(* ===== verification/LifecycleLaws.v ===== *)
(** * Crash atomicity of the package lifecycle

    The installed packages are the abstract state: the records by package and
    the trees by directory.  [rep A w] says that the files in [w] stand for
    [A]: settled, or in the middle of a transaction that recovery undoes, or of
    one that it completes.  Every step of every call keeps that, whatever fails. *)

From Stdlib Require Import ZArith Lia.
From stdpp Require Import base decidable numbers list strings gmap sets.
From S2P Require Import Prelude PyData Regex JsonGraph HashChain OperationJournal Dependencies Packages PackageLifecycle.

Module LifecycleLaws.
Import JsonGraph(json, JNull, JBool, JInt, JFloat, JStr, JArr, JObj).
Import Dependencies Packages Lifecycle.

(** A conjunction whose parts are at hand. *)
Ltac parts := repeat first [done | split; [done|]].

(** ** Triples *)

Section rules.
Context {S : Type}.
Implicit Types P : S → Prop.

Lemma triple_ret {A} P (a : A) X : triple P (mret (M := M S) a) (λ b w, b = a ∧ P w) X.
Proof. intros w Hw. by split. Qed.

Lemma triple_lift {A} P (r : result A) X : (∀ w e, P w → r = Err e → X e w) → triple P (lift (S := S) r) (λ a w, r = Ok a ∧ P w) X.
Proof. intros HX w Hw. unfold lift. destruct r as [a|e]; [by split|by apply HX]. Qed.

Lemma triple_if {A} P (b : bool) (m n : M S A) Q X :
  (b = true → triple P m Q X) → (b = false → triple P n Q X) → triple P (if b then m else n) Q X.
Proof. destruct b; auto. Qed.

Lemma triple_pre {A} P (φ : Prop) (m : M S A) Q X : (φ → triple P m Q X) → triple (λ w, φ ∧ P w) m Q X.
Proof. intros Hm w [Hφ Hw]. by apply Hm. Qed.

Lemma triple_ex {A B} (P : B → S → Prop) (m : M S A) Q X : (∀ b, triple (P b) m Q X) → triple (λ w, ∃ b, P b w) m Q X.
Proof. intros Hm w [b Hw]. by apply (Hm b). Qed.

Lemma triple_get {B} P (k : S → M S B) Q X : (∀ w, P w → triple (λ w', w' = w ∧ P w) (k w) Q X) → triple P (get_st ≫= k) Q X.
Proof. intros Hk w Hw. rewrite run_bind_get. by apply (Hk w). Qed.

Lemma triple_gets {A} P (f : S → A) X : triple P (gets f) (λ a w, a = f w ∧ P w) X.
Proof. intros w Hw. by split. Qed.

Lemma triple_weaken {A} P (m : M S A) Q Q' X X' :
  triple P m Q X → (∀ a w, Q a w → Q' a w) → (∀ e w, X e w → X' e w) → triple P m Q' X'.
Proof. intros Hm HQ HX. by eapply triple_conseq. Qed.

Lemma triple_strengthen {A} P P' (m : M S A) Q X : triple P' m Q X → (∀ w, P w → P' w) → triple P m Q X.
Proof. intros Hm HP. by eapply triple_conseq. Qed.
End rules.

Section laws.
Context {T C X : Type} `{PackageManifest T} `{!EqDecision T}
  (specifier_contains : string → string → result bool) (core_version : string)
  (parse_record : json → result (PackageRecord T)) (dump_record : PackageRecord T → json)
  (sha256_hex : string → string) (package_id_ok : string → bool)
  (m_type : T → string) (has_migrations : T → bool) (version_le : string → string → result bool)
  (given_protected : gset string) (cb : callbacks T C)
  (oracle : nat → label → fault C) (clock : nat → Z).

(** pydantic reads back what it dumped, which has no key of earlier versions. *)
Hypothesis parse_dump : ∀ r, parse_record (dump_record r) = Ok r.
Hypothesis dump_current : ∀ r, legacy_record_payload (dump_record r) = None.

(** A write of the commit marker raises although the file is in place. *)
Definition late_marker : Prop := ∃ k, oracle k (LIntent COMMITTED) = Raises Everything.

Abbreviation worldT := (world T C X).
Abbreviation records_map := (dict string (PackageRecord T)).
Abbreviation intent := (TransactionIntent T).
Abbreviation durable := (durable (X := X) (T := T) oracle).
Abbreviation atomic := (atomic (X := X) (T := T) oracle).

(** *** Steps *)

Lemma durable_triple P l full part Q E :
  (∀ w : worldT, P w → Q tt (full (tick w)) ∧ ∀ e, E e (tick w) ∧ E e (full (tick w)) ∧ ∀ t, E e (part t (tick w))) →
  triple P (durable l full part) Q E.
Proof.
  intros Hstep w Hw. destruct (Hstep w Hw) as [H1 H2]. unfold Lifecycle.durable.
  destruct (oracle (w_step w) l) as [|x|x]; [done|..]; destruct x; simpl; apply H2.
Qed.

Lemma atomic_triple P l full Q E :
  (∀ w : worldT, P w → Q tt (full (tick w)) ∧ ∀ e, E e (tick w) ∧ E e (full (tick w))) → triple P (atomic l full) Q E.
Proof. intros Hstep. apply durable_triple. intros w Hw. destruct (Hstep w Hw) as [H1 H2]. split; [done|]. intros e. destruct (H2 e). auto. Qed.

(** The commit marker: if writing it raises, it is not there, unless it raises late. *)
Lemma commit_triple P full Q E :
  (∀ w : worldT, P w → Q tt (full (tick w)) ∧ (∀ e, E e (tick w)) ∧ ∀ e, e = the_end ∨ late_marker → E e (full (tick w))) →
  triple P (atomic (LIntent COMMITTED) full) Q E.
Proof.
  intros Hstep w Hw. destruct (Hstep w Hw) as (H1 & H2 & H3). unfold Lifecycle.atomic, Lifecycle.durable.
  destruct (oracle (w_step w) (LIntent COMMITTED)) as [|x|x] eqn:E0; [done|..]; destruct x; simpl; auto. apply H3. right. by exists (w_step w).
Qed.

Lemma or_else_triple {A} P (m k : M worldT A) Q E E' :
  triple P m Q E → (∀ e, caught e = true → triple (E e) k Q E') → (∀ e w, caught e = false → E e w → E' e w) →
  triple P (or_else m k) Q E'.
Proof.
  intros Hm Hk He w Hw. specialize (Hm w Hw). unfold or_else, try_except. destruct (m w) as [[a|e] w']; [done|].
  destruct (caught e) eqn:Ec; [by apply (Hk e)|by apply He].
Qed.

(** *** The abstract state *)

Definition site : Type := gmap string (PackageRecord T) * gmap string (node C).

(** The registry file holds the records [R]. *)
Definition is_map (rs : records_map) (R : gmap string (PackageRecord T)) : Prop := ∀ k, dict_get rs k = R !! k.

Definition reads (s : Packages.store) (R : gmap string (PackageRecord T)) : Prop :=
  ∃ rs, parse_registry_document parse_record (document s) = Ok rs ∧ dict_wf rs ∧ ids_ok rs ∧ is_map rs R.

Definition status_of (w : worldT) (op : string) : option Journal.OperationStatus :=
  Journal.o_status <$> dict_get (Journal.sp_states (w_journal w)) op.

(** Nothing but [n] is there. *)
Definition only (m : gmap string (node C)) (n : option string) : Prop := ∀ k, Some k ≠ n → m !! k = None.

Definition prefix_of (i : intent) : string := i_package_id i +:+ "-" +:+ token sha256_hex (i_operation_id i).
◇ ◇ ◇ ◇ ◇
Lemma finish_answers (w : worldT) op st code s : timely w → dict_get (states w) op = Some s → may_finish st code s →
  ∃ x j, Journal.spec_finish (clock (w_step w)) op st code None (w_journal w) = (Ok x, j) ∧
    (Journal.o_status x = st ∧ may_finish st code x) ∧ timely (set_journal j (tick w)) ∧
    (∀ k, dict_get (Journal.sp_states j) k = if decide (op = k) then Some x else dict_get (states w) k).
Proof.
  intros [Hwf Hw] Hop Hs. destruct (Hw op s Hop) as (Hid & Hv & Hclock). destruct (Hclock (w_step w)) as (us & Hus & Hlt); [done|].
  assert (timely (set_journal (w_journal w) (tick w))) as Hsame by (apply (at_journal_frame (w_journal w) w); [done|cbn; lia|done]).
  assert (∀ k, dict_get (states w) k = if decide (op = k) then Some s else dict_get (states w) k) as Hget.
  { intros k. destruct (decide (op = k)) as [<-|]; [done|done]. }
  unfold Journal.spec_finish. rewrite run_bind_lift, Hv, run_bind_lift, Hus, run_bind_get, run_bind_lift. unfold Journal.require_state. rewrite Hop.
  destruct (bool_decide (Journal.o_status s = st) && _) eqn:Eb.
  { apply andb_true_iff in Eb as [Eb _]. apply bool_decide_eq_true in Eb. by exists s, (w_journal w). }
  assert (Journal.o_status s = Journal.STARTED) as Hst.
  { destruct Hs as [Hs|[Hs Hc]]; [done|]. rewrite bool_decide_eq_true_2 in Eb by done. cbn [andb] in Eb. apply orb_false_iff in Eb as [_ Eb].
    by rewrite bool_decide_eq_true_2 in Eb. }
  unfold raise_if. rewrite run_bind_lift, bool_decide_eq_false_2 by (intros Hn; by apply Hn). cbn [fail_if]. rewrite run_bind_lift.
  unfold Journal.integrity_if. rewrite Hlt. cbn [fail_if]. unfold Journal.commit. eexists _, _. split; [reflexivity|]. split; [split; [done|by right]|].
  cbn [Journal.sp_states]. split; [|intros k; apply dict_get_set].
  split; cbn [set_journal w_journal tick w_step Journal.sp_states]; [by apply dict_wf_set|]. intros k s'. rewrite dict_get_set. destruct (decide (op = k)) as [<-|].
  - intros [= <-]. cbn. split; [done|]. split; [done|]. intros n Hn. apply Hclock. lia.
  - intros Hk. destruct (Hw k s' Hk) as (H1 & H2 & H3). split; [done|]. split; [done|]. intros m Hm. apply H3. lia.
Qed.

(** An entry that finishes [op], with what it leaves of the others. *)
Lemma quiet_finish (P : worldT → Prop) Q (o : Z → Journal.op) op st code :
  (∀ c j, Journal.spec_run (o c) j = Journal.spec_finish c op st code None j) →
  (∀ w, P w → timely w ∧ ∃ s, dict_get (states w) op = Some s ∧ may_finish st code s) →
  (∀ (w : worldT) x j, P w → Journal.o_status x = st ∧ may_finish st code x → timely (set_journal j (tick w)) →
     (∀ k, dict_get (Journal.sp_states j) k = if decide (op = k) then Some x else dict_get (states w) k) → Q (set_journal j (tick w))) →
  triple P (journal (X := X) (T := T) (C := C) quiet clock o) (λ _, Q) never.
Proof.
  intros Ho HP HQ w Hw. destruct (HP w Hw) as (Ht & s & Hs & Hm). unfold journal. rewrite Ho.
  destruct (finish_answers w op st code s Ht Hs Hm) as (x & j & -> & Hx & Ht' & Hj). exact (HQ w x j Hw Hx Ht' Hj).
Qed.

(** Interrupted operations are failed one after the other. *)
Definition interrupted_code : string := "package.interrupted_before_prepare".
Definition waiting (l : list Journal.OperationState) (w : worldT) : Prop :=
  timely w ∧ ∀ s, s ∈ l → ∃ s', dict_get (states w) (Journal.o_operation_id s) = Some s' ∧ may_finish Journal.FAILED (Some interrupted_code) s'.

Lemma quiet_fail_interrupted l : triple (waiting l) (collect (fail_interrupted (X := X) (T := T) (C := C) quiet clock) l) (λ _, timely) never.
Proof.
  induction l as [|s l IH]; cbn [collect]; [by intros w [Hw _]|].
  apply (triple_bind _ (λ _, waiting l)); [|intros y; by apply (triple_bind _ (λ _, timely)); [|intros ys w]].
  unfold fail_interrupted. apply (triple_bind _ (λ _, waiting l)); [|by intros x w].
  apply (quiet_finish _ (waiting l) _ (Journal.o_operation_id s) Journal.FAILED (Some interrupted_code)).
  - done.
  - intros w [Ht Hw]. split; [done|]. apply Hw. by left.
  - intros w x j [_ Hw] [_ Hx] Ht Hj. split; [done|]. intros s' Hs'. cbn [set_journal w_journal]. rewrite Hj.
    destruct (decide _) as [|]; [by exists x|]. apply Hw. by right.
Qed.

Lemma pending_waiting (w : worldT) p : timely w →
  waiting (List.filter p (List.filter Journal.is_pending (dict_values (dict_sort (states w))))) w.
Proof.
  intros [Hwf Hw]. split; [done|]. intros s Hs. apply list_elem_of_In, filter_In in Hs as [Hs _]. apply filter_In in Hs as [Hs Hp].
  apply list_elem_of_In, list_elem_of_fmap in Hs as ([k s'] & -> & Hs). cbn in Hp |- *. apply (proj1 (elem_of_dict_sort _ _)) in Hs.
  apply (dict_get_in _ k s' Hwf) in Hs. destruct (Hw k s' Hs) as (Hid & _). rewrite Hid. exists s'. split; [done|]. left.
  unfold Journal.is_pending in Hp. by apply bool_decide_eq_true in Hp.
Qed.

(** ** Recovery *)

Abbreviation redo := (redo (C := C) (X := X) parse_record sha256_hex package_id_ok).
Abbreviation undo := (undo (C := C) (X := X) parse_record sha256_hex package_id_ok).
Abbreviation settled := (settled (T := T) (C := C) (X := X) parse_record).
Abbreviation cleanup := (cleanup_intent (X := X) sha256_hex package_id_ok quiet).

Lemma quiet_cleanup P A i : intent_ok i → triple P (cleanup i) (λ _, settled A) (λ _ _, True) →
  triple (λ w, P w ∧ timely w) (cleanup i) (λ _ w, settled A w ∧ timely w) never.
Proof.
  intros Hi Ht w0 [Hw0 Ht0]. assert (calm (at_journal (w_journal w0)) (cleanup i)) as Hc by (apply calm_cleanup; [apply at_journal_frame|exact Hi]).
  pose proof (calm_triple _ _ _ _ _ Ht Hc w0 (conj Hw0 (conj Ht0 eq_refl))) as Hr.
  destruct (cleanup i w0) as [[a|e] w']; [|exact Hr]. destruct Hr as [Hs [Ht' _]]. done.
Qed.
◇ ◇ ◇ ◇ ◇
Work to be completed » From the entries above, give again exactly the lines running from the line with "(m_type : T" to the line with "Lemma durable_triple P"; include both of those lines.

Answer section »
  (m_type : T → string) (has_migrations : T → bool) (version_le : string → string → result bool)
  (given_protected : gset string) (cb : callbacks T C)
  (oracle : nat → label → fault C) (clock : nat → Z).

(** pydantic reads back what it dumped, which has no key of earlier versions. *)
Hypothesis parse_dump : ∀ r, parse_record (dump_record r) = Ok r.
Hypothesis dump_current : ∀ r, legacy_record_payload (dump_record r) = None.

(** A write of the commit marker raises although the file is in place. *)
Definition late_marker : Prop := ∃ k, oracle k (LIntent COMMITTED) = Raises Everything.

Abbreviation worldT := (world T C X).
Abbreviation records_map := (dict string (PackageRecord T)).
Abbreviation intent := (TransactionIntent T).
Abbreviation durable := (durable (X := X) (T := T) oracle).
Abbreviation atomic := (atomic (X := X) (T := T) oracle).

(** *** Steps *)

Lemma durable_triple P l full part Q E :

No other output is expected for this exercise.